Eso sería preocupante, porque la UE necesita una Comisión fuerte e independiente, que tenga en cuenta los intereses generales de Europa, llame la atención de los gobiernos sobre tendencias a largo plazo, proponga soluciones a los problemas más acuciantes (tanto en el conjunto de la UE como en la eurozona), trabaje con tesón para profundizar el mercado único y ejerza sus funciones de vigilancia en la gobernanza de la eurozona. Con la integración de la eurozona, una tarea clave será garantizar una relación fluida entre los países pertenecientes al euro y los de fuera de él. Las decisiones que se tomen en la eurozona no deberían perjudicar ni fragmentar el mercado único.

¿Qué se puede hacer, pues, para fortalecer esta institución debilitada? El paso más importante exige no una enmienda al tratado ni una reforma institucional, sino un simple acuerdo entre jefes de Gobierno, que deben decidir si quieren reforzar la Comisión con la designación de personajes con entidad para ser comisarios y, sobre todo, de un político de peso para la presidencia.

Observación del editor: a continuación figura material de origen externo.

(** * GCSA2 construction primitives: support.h and internal.h

    A shallow embedding of the key and node codecs, the path-node
    comparators, the LCP range extension, and the internal helper
    structures (ValueIndex, SLArray, PriorityQueue), with the properties
    the specification states about them. *)

From Stdlib Require Import ZArith List Lia Ascii String Bool.
From stdpp Require Import base option list gmap.

Local Open Scope Z_scope.

(** ** Outcomes of partial code

    [Fault] stands for an access outside a vector or array, or a thrown
    exception; [OutOfFuel] for a loop cut off by the fuel bound of the model
    (never by the program). *)

Inductive res (A : Type) : Type :=
| Ok (a : A)
| Fault
| OutOfFuel.

Arguments Ok {A} a.
Arguments Fault {A}.
Arguments OutOfFuel {A}.

#[global] Instance res_ret : MRet res := fun A a => Ok a.
#[global] Instance res_bind : MBind res := fun A B f c =>
  match c with
  | Ok a => f a
  | Fault => Fault
  | OutOfFuel => OutOfFuel
  end.

(** Reading slot [i] of a vector: no bounds check in the source. *)
Definition at_index {A : Type} (v : list A) (i : Z) : res A :=
  if i <? 0 then Fault
  else match v !! Z.to_nat i with
       | Some a => Ok a
       | None => Fault
       end.

(** ** Machine integers *)

Definition wrap64 (z : Z) : Z := z mod 2 ^ 64.
Definition wrap32 (z : Z) : Z := z mod 2 ^ 32.
Definition wrap8 (z : Z) : Z := z mod 2 ^ 8.

(** [x << n] and [x >> n] on a 64-bit unsigned value. *)
Definition shl64 (x n : Z) : Z := wrap64 (Z.shiftl x n).
Definition shr64 (x n : Z) : Z := Z.shiftr x n.

Definition is_u64 (z : Z) : Prop := 0 <= z < 2 ^ 64.
Definition is_byte (z : Z) : Prop := 0 <= z < 256.

(** ** Alphabet *)

Record Alphabet : Type := mkAlphabet {
  char2comp : list Z;   (* int_vector<8>, indexed by character *)
  comp2char : list Z;   (* int_vector<8>, indexed by comp value *)
  C : list Z;           (* int_vector<64> *)
  sigma : Z
}.

(** The byte of a character of a [std::string], between 0 and 255. *)
Definition char_byte (c : ascii) : Z := Z.of_N (N_of_ascii c).

(** A character of a [std::string] used as a vector index, as in
    [char2comp[kmer[i]]]: the character is a plain [char], which is signed
    (x86-64), so a byte from 0x80 on is a negative value and its conversion
    to [size_type] lies in the top 128 values of the 64-bit range. *)
Definition char_code (c : ascii) : Z :=
  let b := char_byte c in
  if b <? 128 then b else wrap64 (b - 256).

(** A byte of an [int_vector<8>] converted to a character. *)
Definition code_char (z : Z) : ascii := ascii_of_N (Z.to_N z).

(** ** Key codec *)

Module Key.

Definition CHAR_WIDTH : Z := 3.
Definition CHAR_MASK : Z := 7.
Definition MAX_LENGTH : Z := 16.
Definition PRED_SUCC_MASK : Z := 65535.

(** The body of the [for] loop of [encode], over the remaining characters. *)
Fixpoint encode_loop (alpha : Alphabet) (kmer : string) (value : Z) : res Z :=
  match kmer with
  | EmptyString => Ok value
  | String c rest =>
      comp ← at_index (char2comp alpha) (char_code c);
      encode_loop alpha rest (Z.lor (shl64 value CHAR_WIDTH) comp)
  end.

Definition encode (alpha : Alphabet) (kmer : string) (pred succ : Z) : res Z :=
  value ← encode_loop alpha kmer 0;
  let value := Z.lor (shl64 value 8) pred in
  let value := Z.lor (shl64 value 8) succ in
  Ok value.

Definition label (key : Z) : Z := shr64 key 16.
Definition predecessors (key : Z) : Z := Z.land (shr64 key 8) 255.
Definition successors (key : Z) : Z := Z.land key 255.
Definition last (key : Z) : Z := Z.land (shr64 key 16) CHAR_MASK.

Definition merge (key1 key2 : Z) : Z := Z.lor key1 (Z.land key2 PRED_SUCC_MASK).
Definition replace (key kmer_val : Z) : Z :=
  Z.lor (shl64 kmer_val 16) (Z.land key PRED_SUCC_MASK).

(** The [while] loop of [lcp]; [a] and [b] are already labels. *)
Fixpoint lcp_loop (fuel : nat) (a b mask result : Z) : res Z :=
  match fuel with
  | O => OutOfFuel
  | S fuel' =>
      if 0 <? mask then
        let mask := shr64 mask CHAR_WIDTH in
        if negb (Z.land a mask =? Z.land b mask) then Ok result
        else lcp_loop fuel' a b mask (wrap64 (result + 1))
      else Ok result
  end.

(** A shift by 64 bits or more is undefined in the source language. *)
Definition lcp_fuel (fuel : nat) (a b kmer_length : Z) : res Z :=
  let shift := wrap64 (CHAR_WIDTH * kmer_length) in
  if 64 <=? shift then Fault
  else
    let mask := shl64 CHAR_MASK shift in
    lcp_loop fuel (label a) (label b) mask 0.

(** A 64-bit mask is exhausted after at most 22 shifts by three bits. *)
Definition lcp (a b kmer_length : Z) : res Z := lcp_fuel 23 a b kmer_length.

(** Modelled from the spec: the body of [Key::decode], which support.h only
    declares. It "reverses [encode], given a known k": the label is read
    three bits at a time from the low end, each digit is mapped through
    [comp2char], and the right-most character comes from the least
    significant digit. *)
Fixpoint decode_loop (alpha : Alphabet) (n : nat) (key : Z) (acc : string)
  : res string :=
  match n with
  | O => Ok acc
  | S n' =>
      ch ← at_index (comp2char alpha) (Z.land key CHAR_MASK);
      decode_loop alpha n' (shr64 key CHAR_WIDTH) (String (code_char ch) acc)
  end.

Definition decode (key kmer_length : Z) (alpha : Alphabet) : res string :=
  decode_loop alpha (Z.to_nat kmer_length) (label key) EmptyString.

End Key.

(** ** Node codec *)

Module Node.

Definition OFFSET_BITS : Z := 10.
Definition OFFSET_MASK : Z := 1023.

Definition encode (node_id node_offset : Z) : Z :=
  Z.lor (shl64 node_id OFFSET_BITS) node_offset.

Definition id (node : Z) : Z := shr64 node OFFSET_BITS.
Definition offset (node : Z) : Z := Z.land node OFFSET_MASK.

End Node.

Los Estados miembros deben ordenar al nuevo presidente y su equipo que se mantengan independientes del Parlamento Europeo y apoyarles en la tarea. Tras las últimas elecciones europeas, la Comisión y el Parlamento alcanzaron un “acuerdo interinstitucional” que abarcaba leyes y procedimientos futuros y que daba al Parlamento varias cosas que deseaba. El Consejo de Ministros desdeñó la oportunidad de convertirlo en un acuerdo tripartito; si lo hubiera sido, habría podido compensar el activismo legislativo del Parlamento y aproximarse a la Comisión. Cuando pasen las próximas elecciones, las tres principales instituciones de la UE tendrán que buscar la forma de llegar a un acuerdo común sobre el programa de trabajo de la Unión.

En cuanto a la reforma de la propia Comisión, es preciso abordar el problema que supone tener demasiados comisarios. No existen competencias importantes para los 28, y, con tanta gente en torno a la mesa, las discusiones con contenido son casi imposibles. La norma de un comisario por país hace que tanto los gobiernos como los que estos designan para estar en la Comisión den por sentado -en contra de los tratados- que la labor de los comisarios es representar a sus respectivos países.

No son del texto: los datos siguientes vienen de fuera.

Lemma Program_run_eq fuel st :
  Program.run fuel st
  = bind (print_str nl ;; print_str (string_fill 45 "*"%char) ;; print_str nl ;;
          print_str ("   WELCOME TO PROGRAMMING ACTIVITY SYSTEM" ++ nl) ;;
          print_str (string_fill 45 "*"%char) ;; print_str nl)
      (fun _ => loop Program.turn fuel) st.
Proof. reflexivity. Qed.

Lemma Triangle_run_eq fuel st :
  TriangleLoopActivity.run fuel st
  = bind (UI.header "Triangle Loop Activity")
      (fun _ => loop TriangleLoopActivity.turn fuel) st.
Proof. reflexivity. Qed.

Lemma Grade_run_start fuel st :
  StudentGradeEvaluator.collect fuel StudentGradeEvaluator.grades (of_int 0)
    (mkIO (cin st) (cout st ++ banner "Student Grade Evaluator")%list) = None ->
  StudentGradeEvaluator.run fuel st = None.
Proof.
  intro H. unfold StudentGradeEvaluator.run.
  rewrite (bind_run _ _ _ _ _ (header_spec _ _)). now apply bind_none.
Qed.

(** X3.  With no input left, the program never returns, and neither does
    the grade evaluator, the triangle activity or the currency calculator:
    their first read fails for ever.  Only the student information, which
    reads nothing but the pause, returns. *)
Theorem no_input_no_return (fuel : nat) (out : ostream) :
  Program.run fuel (mkIO [] out) = None
  /\ StudentGradeEvaluator.run fuel (mkIO [] out) = None
  /\ TriangleLoopActivity.run fuel (mkIO [] out) = None
  /\ CurrencyExchangeCalculator.run fuel (mkIO [] out) = None
  /\ exists o,
       VirtualStudentInfo.run (mkIO [] out) = Some (tt, mkIO [] (out ++ o)%list).
Proof.
  split; [|split; [|split; [|split]]].
  - rewrite Program_run_eq.
    assert (P : exists o, prints
                  (print_str nl ;; print_str (string_fill 45 "*"%char) ;;
                   print_str nl ;;
                   print_str ("   WELCOME TO PROGRAMMING ACTIVITY SYSTEM" ++ nl) ;;
                   print_str (string_fill 45 "*"%char) ;; print_str nl) o)
      by (eexists; printing).
    destruct P as [o P]. rewrite (bind_run _ _ _ _ _ (P _)). cbn [cin cout].
    destruct fuel as [|n]; [reflexivity|].
    rewrite loop_turn, Program_turn_eq.
    destruct prints_main_menu as [m Hm].
    rewrite (bind_run _ _ _ _ _ (Hm _)). cbn [cin cout].
    now rewrite (bind_none _ _ _ (getValidatedChoice_end _ _ _ _ _)).
  - apply Grade_run_start. cbn [cin cout].
    unfold StudentGradeEvaluator.grades. cbn [StudentGradeEvaluator.collect].
    apply bind_none. apply getValidatedDouble_end.
  - rewrite Triangle_run_eq, (bind_run _ _ _ _ _ (header_spec _ _)).
    cbn [cin cout]. destruct fuel as [|n]; [reflexivity|].
    rewrite loop_turn, Triangle_turn_eq.
    destruct prints_triangle_menu as [m Hm].
    rewrite (bind_run _ _ _ _ _ (Hm _)). cbn [cin cout].
    now rewrite (bind_none _ _ _ (getValidatedChoice_end _ _ _ _ _)).
  - unfold CurrencyExchangeCalculator.run.
    destruct fuel as [|n]; [reflexivity|].
    rewrite loop_turn, Currency_turn_eq.
    destruct prints_currency_menu as [m Hm].
    rewrite (bind_run _ _ _ _ _ (Hm _)). cbn [cin cout].
    now rewrite (bind_none _ _ _ (getValidatedChoice_end _ _ _ _ _)).
  - exists (banner "Virtual Student Info"
             ++ [OStr ("Name: Alberto Jr Deniros" ++ nl);
                 OStr ("Section and Course: BSCS 1-A" ++ nl);
                 OStr ("AGE: 23" ++ nl);
                 OStr ("GENDER: MALE" ++ nl);
                 OStr ("CODING DEVICES: Desktop Computer" ++ nl);
                 OStr press_enter])%list.
    unfold VirtualStudentInfo.run.
    rewrite (bind_run _ _ _ _ _ (header_spec _ _)). cbn [cin cout].
    do 5 (rewrite (bind_run _ _ _ _ _ (print_str_spec _ _)); cbn [cin cout]).
    rewrite pauseBuffer_spec. cbn [cin cout ignore_line get_char tl].
    do 2 f_equal. now rewrite <- !app_assoc.
Qed.

End Turns.

(** ** Leaving a menu *)

Section Leaving.
Import InputValidator ValidatorFacts.

Lemma again_value {A} st (a : A) st' : again st = Some (Some a, st') -> False.
Proof. discriminate. Qed.

Lemma then_again_value {A B} (c : M A) st (b : B) st' :
  (c ;; again) st = Some (Some b, st') -> False.
Proof.
  intro H. apply bind_inv in H as (a & s & _ & H). discriminate H.
Qed.

Lemma Program_loop_exit n st st' :
  loop Program.turn n st = Some (tt, st') ->
  exists s m s0 s1,
    goes_round Program.turn st s
    /\ Program.show_menu s = Some (tt, s0)
    /\ getValidatedChoice main_prompt 1 Program.size m s0 = Some (5, s1)
    /\ Program.turn m s = Some (Some tt, st')
    /\ st' = mkIO (cin s1) (cout s1 ++ [OStr main_goodbye])%list.
Proof.
  revert st. induction n as [|n IH]; intros st H; [discriminate|].
  rewrite loop_turn in H.
  destruct (Program.turn n st) as [[[[]|] s2]|] eqn:T; [| |discriminate].
  - injection H as <-. pose proof T as T0. rewrite Program_turn_eq in T.
    apply bind_inv in T as ([] & s0 & Hs & T).
    apply bind_inv in T as (k & s1 & Hg & T).
    exists st, n, s0, s1.
    pose proof (proj1 (getValidatedChoice_range _ _ _ _ _ _ _ Hg)) as R.
    change Program.size with 5 in R.
    assert (K : k = 1 \/ k = 2 \/ k = 3 \/ k = 4 \/ k = 5) by lia.
    destruct K as [->|[->|[->|[->| ->]]]];
      cbv [Program.select Program.dispatch] in T;
      try (now apply then_again_value in T).
    split; [apply round_none|]. split; [exact Hs|]. split; [exact Hg|].
    split; [exact T0|].
    apply bind_inv in T as ([] & s3 & Hp & T). injection T as <-.
    unfold UI.goodbyeMessage in Hp. rewrite print_str_spec in Hp.
    now injection Hp as <-.
  - destruct (IH _ H) as (s & m & s0 & s1 & Hr & Hrest).
    exists s, m, s0, s1. split; [|exact Hrest].
    exact (round_more _ _ _ _ _ T Hr).
Qed.

Lemma Triangle_loop_exit n st st' :
  loop TriangleLoopActivity.turn n st = Some (tt, st') ->
  exists s m s0 s1,
    goes_round TriangleLoopActivity.turn st s
    /\ TriangleLoopActivity.show_menu s = Some (tt, s0)
    /\ getValidatedChoice "Enter choice (1-4): " 1 4 m s0 = Some (4, s1)
    /\ TriangleLoopActivity.turn m s = Some (Some tt, st')
    /\ st' = mkIO (cin s1) (cout s1 ++ triangle_goodbye)%list.
Proof.
  revert st. induction n as [|n IH]; intros st H; [discriminate|].
  rewrite loop_turn in H.
  destruct (TriangleLoopActivity.turn n st) as [[[[]|] s2]|] eqn:T;
    [| |discriminate].
  - injection H as <-. pose proof T as T0. rewrite Triangle_turn_eq in T.
    apply bind_inv in T as ([] & s0 & Hs & T).
    apply bind_inv in T as (k & s1 & Hg & T).
    exists st, n, s0, s1. destruct (Z.eqb_spec k 4) as [->|Hk].
    + split; [apply round_none|]. split; [exact Hs|]. split; [exact Hg|].
      split; [exact T0|].
      apply bind_inv in T as ([] & s3 & Hp & T). injection T as <-.
      unfold TriangleLoopActivity.leave_menu, UI.goodbyeMessage in Hp.
      rewrite (bind_run _ _ _ _ _ (print_str_spec _ _)) in Hp.
      rewrite print_str_spec in Hp. cbn [cin cout] in Hp.
      injection Hp as <-. unfold triangle_goodbye.
      now rewrite <- app_assoc.
    + exfalso.
      apply bind_inv in T as (h & s3 & _ & T).
      apply bind_inv in T as ([] & s4 & _ & T).
      apply bind_inv in T as ([] & s5 & _ & T).
      now apply then_again_value in T.
  - destruct (IH _ H) as (s & m & s0 & s1 & Hr & Hrest).
    exists s, m, s0, s1. split; [|exact Hrest].
    exact (round_more _ _ _ _ _ T Hr).
Qed.

Lemma Currency_loop_exit n st st' :
  loop CurrencyExchangeCalculator.turn n st = Some (tt, st') ->
  exists s m s0 s1,
    goes_round CurrencyExchangeCalculator.turn st s
    /\ CurrencyExchangeCalculator.show_menu s = Some (tt, s0)
    /\ getValidatedChoice "Enter choice (1-3): " 1 3 m s0 = Some (3, s1)
    /\ CurrencyExchangeCalculator.turn m s = Some (Some tt, st')
    /\ st' = mkIO (cin s1) (cout s1 ++ currency_goodbye)%list.
Proof.
  revert st. induction n as [|n IH]; intros st H; [discriminate|].
  rewrite loop_turn in H.
  destruct (CurrencyExchangeCalculator.turn n st) as [[[[]|] s2]|] eqn:T;
    [| |discriminate].
  - injection H as <-. pose proof T as T0. rewrite Currency_turn_eq in T.
    apply bind_inv in T as ([] & s0 & Hs & T).
    apply bind_inv in T as (k & s1 & Hg & T).
    exists st, n, s0, s1. destruct (Z.eqb_spec k 3) as [->|Hk].
    + split; [apply round_none|]. split; [exact Hs|]. split; [exact Hg|].
      split; [exact T0|].
      apply bind_inv in T as ([] & s3 & Hp & T). injection T as <-.
      unfold CurrencyExchangeCalculator.leave_menu, UI.goodbyeMessage in Hp.
      rewrite (bind_run _ _ _ _ _ (print_str_spec _ _)) in Hp.
      rewrite print_str_spec in Hp. cbn [cin cout] in Hp.
      injection Hp as <-. unfold currency_goodbye.
      now rewrite <- app_assoc.
    + exfalso. now apply then_again_value in T.
  - destruct (IH _ H) as (s & m & s0 & s1 & Hr & Hrest).
    exists s, m, s0, s1. split; [|exact Hrest].
    exact (round_more _ _ _ _ _ T Hr).
Qed.

(** X4.  The program returns only through the exit choice of the main menu.
    When [Program::run] returns, its loop, started after the welcome
    banner, went round some turns and came to a state [s] in which the
    turn showed the menu, read the validated choice 5 there, printed the
    goodbye and left: that turn's state is the state in which [run]
    returns.  In the same way the triangle activity returns only through
    the turn of its own loop that reads the choice 4, and the currency
    calculator only through the turn that reads the choice 3, each with
    its two exit messages as the last output. *)
Theorem menus_return_through_exit (fuel : nat) (st st' : io) :
  (Program.run fuel st = Some (tt, st') ->
   exists s m s0 s1,
     goes_round Program.turn (mkIO (cin st) (cout st ++ welcome)%list) s
     /\ Program.show_menu s = Some (tt, s0)
     /\ getValidatedChoice main_prompt 1 Program.size m s0 = Some (5, s1)
     /\ Program.turn m s = Some (Some tt, st')
     /\ st' = mkIO (cin s1) (cout s1 ++ [OStr main_goodbye])%list)
  /\ (TriangleLoopActivity.run fuel st = Some (tt, st') ->
      exists s m s0 s1,
        goes_round TriangleLoopActivity.turn
          (mkIO (cin st) (cout st ++ banner "Triangle Loop Activity")%list) s
        /\ TriangleLoopActivity.show_menu s = Some (tt, s0)
        /\ getValidatedChoice "Enter choice (1-4): " 1 4 m s0 = Some (4, s1)
        /\ TriangleLoopActivity.turn m s = Some (Some tt, st')
        /\ st' = mkIO (cin s1) (cout s1 ++ triangle_goodbye)%list)
  /\ (CurrencyExchangeCalculator.run fuel st = Some (tt, st') ->
      exists s m s0 s1,
        goes_round CurrencyExchangeCalculator.turn st s
        /\ CurrencyExchangeCalculator.show_menu s = Some (tt, s0)
        /\ getValidatedChoice "Enter choice (1-3): " 1 3 m s0 = Some (3, s1)
        /\ CurrencyExchangeCalculator.turn m s = Some (Some tt, st')
        /\ st' = mkIO (cin s1) (cout s1 ++ currency_goodbye)%list).
Proof.
  split; [|split]; intro H.
  - rewrite Program_run_loop in H. exact (Program_loop_exit _ _ _ H).
  - rewrite Triangle_run_loop in H. exact (Triangle_loop_exit _ _ _ H).
  - exact (Currency_loop_exit _ _ _ H).
Qed.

Por tanto, el próximo presidente debería dividir a sus comisarios en dos categorías, los principales, que podrían ser nombrados vicepresidentes, y los adjuntos. Debería quedar claro que, aunque todos los comisarios posean el mismo estatus legal, los principales coordinarían el trabajo de los adjuntos en sus respectivas áreas de responsabilidad. Los altos comisarios se reunirían de forma periódica. Y a largo plazo, cuando se vuelvan a abrir los tratados, la UE debería adoptar un sistema por el que los grandes países siempre tengan un comisario (aunque no necesariamente entre los principales) y los países pequeños se turnen para ocupar los restantes.

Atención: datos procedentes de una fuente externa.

(** * gyro: a fixed-cadence game loop

    A shallow embedding of [gyro.go] and the properties of its pacing loop:
    the target-rate setter and the per-frame budget it derives, the
    start/stop life cycle, the order of the phase callbacks, the delta time
    handed to the update callback, the frame-rate meter, the pacing sleep and
    the recovery of panics raised by the callbacks.

    [gyro.go] holds three successive revisions of the package.  The program
    verified here is the latest one (the [Loop] with a [recoverFunc]); the
    setters of the two earlier revisions are kept in [Rev1] and [Rev2], the
    configuration surface of the first, with its safe mode and [Quit], in
    [SafeMode], and the loop of the second in [Rev2Run]. *)

From Stdlib Require Import ZArith List Bool Lia Zpower QArith String.
From Stdlib Require Import Floats.SpecFloat.
Import ListNotations.
Local Open Scope Z_scope.

(** ** Go's fixed-width integers

    [int] is taken at its 64-bit width, so [int] and [int64] coincide.
    Arithmetic on them wraps around. *)

Definition max_int : Z := 2 ^ 63 - 1.
Definition min_int : Z := - 2 ^ 63.

Definition wrap64 (z : Z) : Z := (z + 2 ^ 63) mod 2 ^ 64 - 2 ^ 63.

Definition uint16 (z : Z) : Z := z mod 2 ^ 16.

(** [clamp x lo hi]: [x] forced into the interval from [lo] to [hi]. *)
Definition clamp (x lo hi : Z) : Z := Z.max lo (Z.min x hi).

(** ** float32

    IEEE-754 binary32 with round-to-nearest-even, the arithmetic Go uses for
    [float32]: 24 bits of precision, exponents below 128. *)

Module Float32.

Definition prec : Z := 24.
Definition emax : Z := 128.

Definition float32 : Type := spec_float.

(** [float32(n)] for an integer [n]. *)
Definition of_int (n : Z) : float32 := binary_normalize prec emax n 0 false.

Definition div : float32 -> float32 -> float32 := SFdiv prec emax.
Definition mul : float32 -> float32 -> float32 := SFmul prec emax.

(** [int(f)]: the fractional part is discarded.  Go leaves the result
    unspecified when [f] is not finite; the setter never produces such a
    value, and the model returns 0 there. *)
Definition to_int (f : float32) : Z :=
  match f with
  | S754_finite s m e =>
      let a := match e with
               | Zneg p => Z.quot (Zpos m) (2 ^ Zpos p)
               | _ => Zpos m * 2 ^ e
               end in
      if s then - a else a
  | _ => 0
  end.

End Float32.

(** ** Package time

    A [Time] is a reading of the monotonic clock and a [Duration] a signed
    64-bit count, both in nanoseconds. *)

Definition Duration : Type := Z.
Definition Time : Type := Z.

Definition Millisecond : Duration := 1000000.
Definition Second : Duration := 1000000000.

Definition maxDuration : Duration := 2 ^ 63 - 1.
Definition minDuration : Duration := - 2 ^ 63.

(** [t.Sub(u)]: the difference, kept within the range of a [Duration]. *)
Definition Time_Sub (t u : Time) : Duration :=
  Z.max minDuration (Z.min maxDuration (t - u)).

(** [d.Milliseconds()]: integer division, rounding toward zero. *)
Definition Duration_Milliseconds (d : Duration) : Z := Z.quot d Millisecond.

(** [d.Seconds()]: whole seconds plus the remaining nanoseconds over 1e9.
    The float64 sum is read as the rational it approximates; rounding to
    float64 is monotone and leaves 1 in place, so the comparison with 1 made
    by the loop is the same on both. *)
Definition Duration_Seconds (d : Duration) : Q :=
  (inject_Z (Z.quot d Second) + inject_Z (Z.rem d Second) / inject_Z Second)%Q.

(** ** Values the loop holds *)

(** Function values are known to the loop by identity only: it stores them,
    tests them against nil and calls them. *)
Definition InputFunc : Type := nat.
Definition UpdateFunc : Type := nat.
Definition RenderFunc : Type := nat.
Definition RecoverFunc : Type := nat.

(** A non-nil interface value, as [recover()] hands it over: what a callback
    passed to [panic], or a run-time error. *)
Inductive any : Type :=
| value (repr : string)
| runtimeError (msg : string).

Inductive error : Type :=
| errors_New (msg : string).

Otra apropiada modificación del tratado sería otorgar al Consejo Europeo el derecho a cesar a la Comisión. El Parlamento posee ese poder, y en 1999 amenazó con utilizarlo y forzó la dimisión de la Comisión Santer. Si los tratados especificaran que cualquiera de los dos órganos puede despedir a la Comisión, se reforzaría su equidistancia entre los gobiernos y el Parlamento. Y eso ayudaría a proporcionar la Comisión fuerte e independiente que necesita la UE.